Dat nu onder deze volgeworden leden, die ten H. Avondmaal komen, vele hypocrieten insluipen, laten de Gereformeerden aan het oordeel Gods over; indien zij slechts toezien, dat ze in den weg der gehoorzaamheid niet te kort schieten en alzoo niet ophouden door oefening der kerkelijke tucht gedurig dit hypocrietendom te besnoeien. Indien het anders konde, zouden ook zij liever het hart beoordeelen; maar ze weten dat dit nu eenmaal Gods onschendbaar privilege is, zoodat de vurigste methodist, zoomin als zij, den inwendigen mensch kan doorgronden, en teleurstelling allerwegen een iegelijk beidt, die het peillood in die geestelijke wateren neêrlaat. Zoo laten ze zich dan genoegen met wat God de Heere over hen verordineerd heeft, en stellen ze dezen regel vast: dat ze anderen zullen beoordeelen naar de belijdenis, maar zichzelven, bij Gods licht, naar het hart.

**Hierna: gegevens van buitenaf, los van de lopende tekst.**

(** With at least one step along each axis, [gridMaker] returns the
    [(npx + 1) * (npy + 1)] points of the lattice, [i] outer and [j] inner,
    and the first of them equals the centre (for the equality of floats)
    when the longitude of the centre and the differences to the two other
    corners are finite. *)
Lemma gridMaker_regular_grid (geodesic_km : Point -> Point -> float)
    (c t b : float * float) (x_step y_step : float)
    (center top_left bottom_right : Point) (npx npy : Z) :
  geopy_Point (fst c) (snd c) = Ok center ->
  geopy_Point (fst t) (snd t) = Ok top_left ->
  geopy_Point (fst b) (snd b) = Ok bottom_right ->
  grid_steps (geodesic_km center bottom_right) (geodesic_km center top_left)
             x_step y_step = Ok (npx, npy) ->
  1 <= npx -> 1 <= npy ->
  exists grid,
    gridMaker geodesic_km c t b x_step y_step = Ok grid /\
    grid = flat_map (fun i => map (fun j => point_value
                                     (lattice_point center top_left bottom_right npx npy i j))
                                  (range (npy + 1)))
                    (range (npx + 1)) /\
    (forall i j, 0 <= i <= npx -> 0 <= j <= npy ->
       lattice_point center top_left bottom_right npx npy i j =
         Some (point_value (lattice_point center top_left bottom_right npx npy i j))) /\
    length grid = Z.to_nat ((npx + 1) * (npy + 1)) /\
    (is_finite (longitude center) = true ->
     is_finite (fsub (latitude bottom_right) (latitude center)) = true ->
     is_finite (fsub (longitude bottom_right) (longitude center)) = true ->
     is_finite (fsub (latitude top_left) (latitude center)) = true ->
     is_finite (fsub (longitude top_left) (longitude center)) = true ->
     exists lat lon rest,
       grid = (lat, lon) :: rest /\
       feqb lat (latitude center) = true /\ feqb lon (longitude center) = true).
Proof.
  intros Hc Ht Hb Hsteps Hx Hy.
  eexists. split; [| split; [reflexivity |]].
  - rewrite (gridMaker_accepted _ _ _ _ _ _ _ _ _ Hc Ht Hb), Hsteps, rbind_ok.
    simpl fst. simpl snd.
    rewrite (for_each_total _
               (fun i => map (fun j => point_value
                                (lattice_point center top_left bottom_right npx npy i j))
                             (range (npy + 1)))).
    + reflexivity.
    + intros i acc Hi. apply In_range in Hi.
      apply (for_append_total _
               (fun j => point_value (lattice_point center top_left bottom_right npx npy i j))).
      intros j Hj. apply In_range in Hj.
      apply (lattice_point_ok center top_left bottom_right npx npy i j); lia.
  - split; [intros i j Hi Hj; apply lattice_point_ok; lia |].
    split.
    + rewrite (length_rows _ _ (Z.to_nat (npy + 1))).
      * rewrite length_range. lia.
      * intros i. rewrite length_map, length_range. reflexivity.
    + intros Hc2 Hb1 Hb2 Ht1 Ht2.
      destruct (geopy_Point_accepted _ _ _ Hc) as (_ & Hc1 & _).
      destruct (range_first npx ltac:(lia)) as [xs ->].
      destruct (range_first npy ltac:(lia)) as [ys ->].
      simpl flat_map. simpl map.
      unfold lattice_point at 1.
      rewrite !int_truediv_of_zero by lia.
      simpl point_value.
      eexists _, _, _. split; [reflexivity |].
      split; apply add_zero_products; assumption.
Qed.
Lemma found_below (ps : list Post) (pid k : nat) (p : Post) :
  (forall q, In q ps -> p_id q < k) ->
  find (fun q => Nat.eqb (p_id q) pid) ps = Some p -> pid < k.
Proof.
  intros H Hf. apply find_some in Hf as [Hp Hid]. apply Nat.eqb_eq in Hid.
  subst pid. apply H. exact Hp.
Qed.

Lemma Fresh_empty : Fresh db_empty.
Proof. split; simpl; [intros p []|intros r [[]|[]]]. Qed.

Lemma exec_Fresh (db : DB) (c : call) : Fresh db -> Fresh (exec db c).
Proof.
  intros [Hp Hr].
  destruct c as [a lc | id req | pid uid now | pid uid now | pid uid]; simpl; unfold commit.
  - (* create *)
    unfold create, db_insert_post. split; simpl.
    + intros p Hin. apply in_app_iff in Hin as [Hin|[<-|[]]]; simpl; [|lia].
      specialize (Hp p Hin). lia.
    + intros r Hin. specialize (Hr r Hin). lia.
  - (* deletePost *)
    rewrite deletePost_eq. destruct (find _ (posts db)) as [p|]; [|split; auto].
    destruct (negb _); [split; auto|]. split; simpl.
    + intros q Hq. apply filter_In in Hq as [Hq _]. apply Hp. exact Hq.
    + intros r [Hin|Hin]; apply filter_In in Hin as [Hin _]; apply Hr; auto.
  - (* toggleLike *)
    rewrite toggleLike_eq. destruct (find _ (posts db)) as [p|] eqn:Ef; [|split; auto].
    pose proof (found_below _ _ _ _ Hp Ef) as Hpid.
    destruct (filter (match_post_user pid uid) (postLikes db)) as [|x [|x2 rest]];
      [| |split; auto]; split; simpl.
    + intros q Hq. specialize (fresh_posts_map _ _ _ _ Hp q Hq). lia.
    + intros r [Hin|Hin].
      * apply in_app_iff in Hin as [Hin|[<-|[]]]; simpl; [|lia].
        specialize (Hr r (or_introl Hin)). lia.
      * specialize (Hr r (or_intror Hin)). lia.
    + apply fresh_posts_map. exact Hp.
    + intros r [Hin|Hin]; [apply filter_In in Hin as [Hin _]|]; apply Hr; auto.
  - (* hidePost *)
    rewrite hidePost_eq. destruct (find _ (posts db)) as [p|] eqn:Ef; [|split; auto].
    pose proof (found_below _ _ _ _ Hp Ef) as Hpid.
    destruct (String.eqb (authorId p) uid); [split; auto|].
    destruct (filter (match_post_user pid uid) (hiddenPosts db)) as [|x [|x2 rest]];
      [| split; auto | split; auto]. split; simpl.
    + intros q Hq. specialize (Hp q Hq). lia.
    + intros r [Hin|Hin].
      * specialize (Hr r (or_introl Hin)). lia.
      * apply in_app_iff in Hin as [Hin|[<-|[]]]; simpl; [|lia].
        specialize (Hr r (or_intror Hin)). lia.
  - (* unhidePost *)
    rewrite unhidePost_eq.
    destruct (filter (match_post_user pid uid) (hiddenPosts db)) as [|x [|x2 rest]];
      [split; auto| |split; auto]. split; simpl; [exact Hp|].
    intros r [Hin|Hin]; [|apply filter_In in Hin as [Hin _]]; apply Hr; auto.
Qed.
(** [writeHorizontalKeyTitle] writes the title above the key for a
    horizontal legend, ensuring that the text fits within the svg. *)
Definition writeHorizontalKeyTitle (request : RenderRequest) (svgWidth : float)
  : result string :=
  choropleth ← deref (Choropleth_ request);
  let titleText :=
    models.ValuePrefix choropleth +:+ " " +:+ models.ValueSuffix choropleth in
  let titleTextLen := GetApproximateTextWidth titleText (FontSize request) in
  let textAdjust :=
    if F64.ge titleTextLen svgWidth
    then textLengthAttr (svgWidth - 2)%float else EmptyString in
  Ok ("<text " +:+ attr "x" (fmt_f (svgWidth / 2.0)%float) +:+ " "
        +:+ attr "y" "6" +:+ " " +:+ attr "dy" ".5em" +:+ " "
        +:+ attr "style" "text-anchor: middle;" +:+ " "
        +:+ attr "class" "keyText" +:+ textAdjust +:+ ">"
        +:+ titleText +:+ "</text>").

(** [writeHorizontalKeyTick] draws a vertical line (the tick) at the
    given position, labelling it with the given value. *)
Definition writeHorizontalKeyTick (xPos v : float) : string :=
  "<g " +:+ attr "class" "map__tick" +:+ " " +:+ translate (fmt_f xPos) "0"
    +:+ ">"
    +:+ "<line " +:+ attr "x2" "0" +:+ " " +:+ attr "y2" "15" +:+ " "
    +:+ attr "style" "stroke-width: 1; stroke: Black;" +:+ "></line>"
    +:+ "<text " +:+ attr "x" "0" +:+ " " +:+ attr "y" "18" +:+ " "
    +:+ attr "dy" ".74em" +:+ " " +:+ attr "style" "text-anchor: middle;"
    +:+ " " +:+ attr "class" "keyText" +:+ ">" +:+ fmt_g v +:+ "</text>"
    +:+ "</g>".

(** [writeVerticalKeyTick] draws a horizontal line (the tick) at the
    given position, labelling it with the given value. *)
Definition writeVerticalKeyTick (yPos v : float) : string :=
  "<g " +:+ attr "class" "map__tick" +:+ " " +:+ translate "0" (fmt_f yPos)
    +:+ ">"
    +:+ "<line " +:+ attr "x1" "8" +:+ " " +:+ attr "x2" "-15" +:+ " "
    +:+ attr "style" "stroke-width: 1; stroke: Black;" +:+ "></line>"
    +:+ "<text " +:+ attr "x" "-18" +:+ " " +:+ attr "y" "0" +:+ " "
    +:+ attr "dy" "0.32em" +:+ " " +:+ attr "style" "text-anchor: end;"
    +:+ " " +:+ attr "class" "keyText" +:+ ">" +:+ fmt_g v +:+ "</text>"
    +:+ "</g>".

(** The length-adjust hints of [writeHorizontalKeyRefTick]: the length
    the text on each side of the reference tick is squeezed to, when its
    approximate width does not fit between the tick and the edge of the
    svg. *)
Definition refTickLeftAdjust (keyInfo : horizontalKeyInfo)
    (svgRequest : SVGRequest) : option float :=
  let xPos := (keyWidth keyInfo * referencePos svgRequest)%float in
  if F64.gt (referenceTextLeftLen keyInfo) (xPos + keyX keyInfo)%float
  then Some (xPos + keyX keyInfo - 1)%float else None.
(** X17. Once [deleteSession] has run for an identifier, a chat request for
    it is answered 404 without any AI call, and [addMessage] and
    [updateEvaluation] for it do nothing: the message is dropped and no file
    is created again. *)
Theorem deleted_session_refuses_messages :
  forall (E : Env) (sid msg : string) (w : World),
    sid ≠ "" -> msg ≠ "" ->
    let w1 := snd (Storage.deleteSession sid w) in
    exists w',
      ChatMessageRoute.POST E
        (JsonBody {| sessionId := Some sid; message := Some msg |}) w1
      = (Return (NextResponse_json (ErrorField "Session not found") 404), w') /\
      files_of (disk w') = files_of (disk w1) /\
      trace w' = trace w1 /\
      (forall r c,
         files_of (disk (snd (Storage.addMessage E sid r c w1)))
         = files_of (disk w1)) /\
      (forall ev,
         files_of (disk (snd (Storage.updateEvaluation sid ev w1)))
         = files_of (disk w1)) /\
      files_of (disk w1) !! Storage.getSessionPath sid = None.
Proof.
  intros E sid msg w Hne1 Hne2 w1.
  assert (files_of (disk w1) !! Storage.getSessionPath sid = None) as Hgone.
  { subst w1. rewrite deleteSession_run_unlink. simpl.
    destruct (disk w); simpl; [apply lookup_empty|apply lookup_delete_eq]. }
  assert (session_at sid (disk w1) = None) as Hs
    by (unfold session_at; by rewrite Hgone).
  eexists. rewrite POST_run_not_found; simpl; [|
    apply andb_true_iff; split; apply negb_true_iff, String.eqb_neq; done|done].
  split; [reflexivity|]. simpl. rewrite files_of_init_disk.
  split; [done|]. split; [done|].
  split; [intros; by rewrite addMessage_run, Hs; simpl; rewrite files_of_init_disk|].
  split; [intros; by rewrite updateEvaluation_run, Hs; simpl;
                     rewrite files_of_init_disk|done].
Qed.

Lemma deleted_session_refuses_messages_witness :
  exists w',
    ChatMessageRoute.POST steadyEnv anna_request
      (snd (Storage.deleteSession "anna" anna_world))
    = (Return (NextResponse_json (ErrorField "Session not found") 404), w') /\
    files_of (disk w') = files_of (disk (snd (Storage.deleteSession "anna" anna_world))) /\
    trace w' = trace (snd (Storage.deleteSession "anna" anna_world)).
Proof.
  destruct (deleted_session_refuses_messages steadyEnv "anna" "I cannot sleep"
              anna_world) as (w' & Hpost & Hfiles & Htrace & _);
    [discriminate|discriminate|].
  exists w'. by repeat split.
Defined.

(** ** The shape of the brace match *)

Lemma lacks_cons c ch s : lacks c (String ch s) <-> ch ≠ c /\ lacks c s.
Proof.
  unfold lacks. simpl. split.
  - intros H. split; [intros ->|intros ?]; apply H; auto.
  - intros [Hc Hs] [?|?]; [by apply Hc|by apply Hs].
Qed.

Lemma lacks_empty c : lacks c "".
Proof. intros []. Qed.

Lemma upto_last_brace_lacks c : lacks "}" c -> upto_last_brace c = None.
Proof.
  induction c as [|ch c IH]; [done|]. intros [Hch Hc]%lacks_cons. simpl.
  rewrite (IH Hc). by destruct (Ascii.eqb_spec ch "}").
Qed.

Lemma upto_last_brace_exact b c :
  lacks "}" c -> upto_last_brace (b +:+ String "}" c) = Some (b +:+ "}").
Proof.
  intros Hc. induction b as [|ch b IH];
    repeat (rewrite append_nil || rewrite append_cons); simpl.
  - by rewrite (upto_last_brace_lacks c Hc).
  - by rewrite IH.
Qed.

Lemma upto_last_brace_None_lacks r : upto_last_brace r = None -> lacks "}" r.
Proof.
  induction r as [|ch r IH]; simpl; [intros _; apply lacks_empty|].
  destruct (upto_last_brace r); [discriminate|].
  destruct (Ascii.eqb_spec ch "}") as [->|Hch]; [discriminate|].
  intros _. apply lacks_cons. auto.
Qed.

Lemma upto_last_brace_split s :
  forall p, upto_last_brace s = Some p ->
            exists b c, p = b +:+ "}" /\ s = b +:+ String "}" c /\ lacks "}" c.
Proof.
  induction s as [|ch r IH]; simpl; intros p Hp; [discriminate|].
  destruct (upto_last_brace r) as [q|] eqn:Hq.
  - injection Hp as <-. destruct (IH q eq_refl) as (b & c & -> & -> & Hc).
    by exists (String ch b), c.
  - destruct (Ascii.eqb_spec ch "}") as [->|]; [|discriminate].
    injection Hp as <-. exists "", r. repeat split.
    by apply upto_last_brace_None_lacks.
Qed.

Lemma string_append_assoc a b c : (a +:+ b) +:+ c = a +:+ b +:+ c.
Proof.
  induction a as [|x a IH]; repeat (rewrite append_nil || rewrite append_cons);
    [done|]. by rewrite IH.
Qed.

Lemma upto_last_brace_None_jsonMatch r :
  upto_last_brace r = None -> jsonMatch r = None.
Proof.
  intros Hnone. destruct (jsonMatch r) as [j|] eqn:Hj; [|done].
  apply jsonMatch_has_braces in Hj as (a & b & c & ->).
  destruct (upto_last_brace_closing (a +:+ String "{" b) c).
  by rewrite string_append_assoc, append_cons.
Qed.

Lemma jsonMatch_complete a b c :
  lacks "{" a -> lacks "}" c ->
  jsonMatch (a +:+ String "{" (b +:+ "}") +:+ c) = Some (String "{" (b +:+ "}")).
Proof.
  intros Ha Hc. induction a as [|ch a IH];
    repeat (rewrite append_nil || rewrite append_cons).
  - rewrite string_append_assoc, append_cons, append_nil. simpl.
    by rewrite upto_last_brace_exact.
  - apply lacks_cons in Ha as [Hch Ha]. simpl.
    destruct (Ascii.eqb_spec ch "{") as [->|_]; [done|]. by apply IH.
Qed.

Bij deze aanneming van volgeworden leden der kerk, of liever bij hun toelating tot het H. Avondmaal, moet de vergadering der geloovigen intusschen minstens evenzeer handelend optreden als de ten Avondmaal komende personen. De kerk blijft een vergadering, die in haar geestelijken wortel den band in Christus heeft, maar in het zichtbare geen band heeft dan in onderlinge overeenstemming. Wie naar het H. Avondmaal verlangt, kome, maar ook aan de kerk, d.i. aan de vergaderinge der geloovigen blijve het onverkorte recht, om in haar kring op te nemen of uit dien kring uit te sluiten.
|41|
Ditzelfde geldt nog sterker bij het van elders aankomen van personen, die in de plaatse hunner woning reeds in een kerkelijke vergadering leefden. Nooit mag een kerk in het algemeen verplicht of gedwongen worden, om iemand als lid op te nemen, alleen omdat hij reeds elders lid eener kerk was. Elke kerk heeft voor zichzelve te beslissen, aan wie ze medezeggenschap in haar kring wil verleenen. En hoezeer attestatie uitreiken dit overgaan van kerk naar kerk zeer vergemakkelijkt, zoo mag toch nooit dit huismiddel het recht der kerk verkorten, noch kan het ooit den geloovige van den plicht tot vernieuwde belijdenis ontslaan. Elke goed geformeerde kerk moet wel en deugdelijk weten of ze op den inhoud eener attestatie aan kan, en is, zelfs bij het opkomen van twijfel, tot vernieuwd, zelfstandig onderzoek van den persoon, die zich aanmeldt, verplicht.
Hiermeê is echter een kerk in de zorge voor haar geduurzaamheid nog niet aan het einde van haar taak gekomen. Behalve toch de in haar schoot geboren kinderen en de van elders ingekomenen, heeft ze ook om te zien, of er in de plaats harer inwoning niet nog anderen leven, die voor de kerk misschien te winnen waren. Ze moet toch de mogelijkheid stellen, dat er uitverkorenen Gods ook onder deze schuilen, en ook afgezien hiervan heeft ze voor de eere van Gods Naam ook bij deze mede-ingezetenen te ijveren. Het gebod waaronder ze staat is: „Predikt het Evangelie aan alle creaturen”! — een gebod waarvan ze allerminst ontslagen is door zendelingen op duizenden mijlen afstands in haar naam te laten werken, doch waaraan gehoorzaamheid allereerst betoond dient door het uitgaan in de heggen en stegen, niet alleen onder de kerkleden, maar ook onder de buitenstanders, niet enkel bij maniere van kerkdienst, maar ook door missie.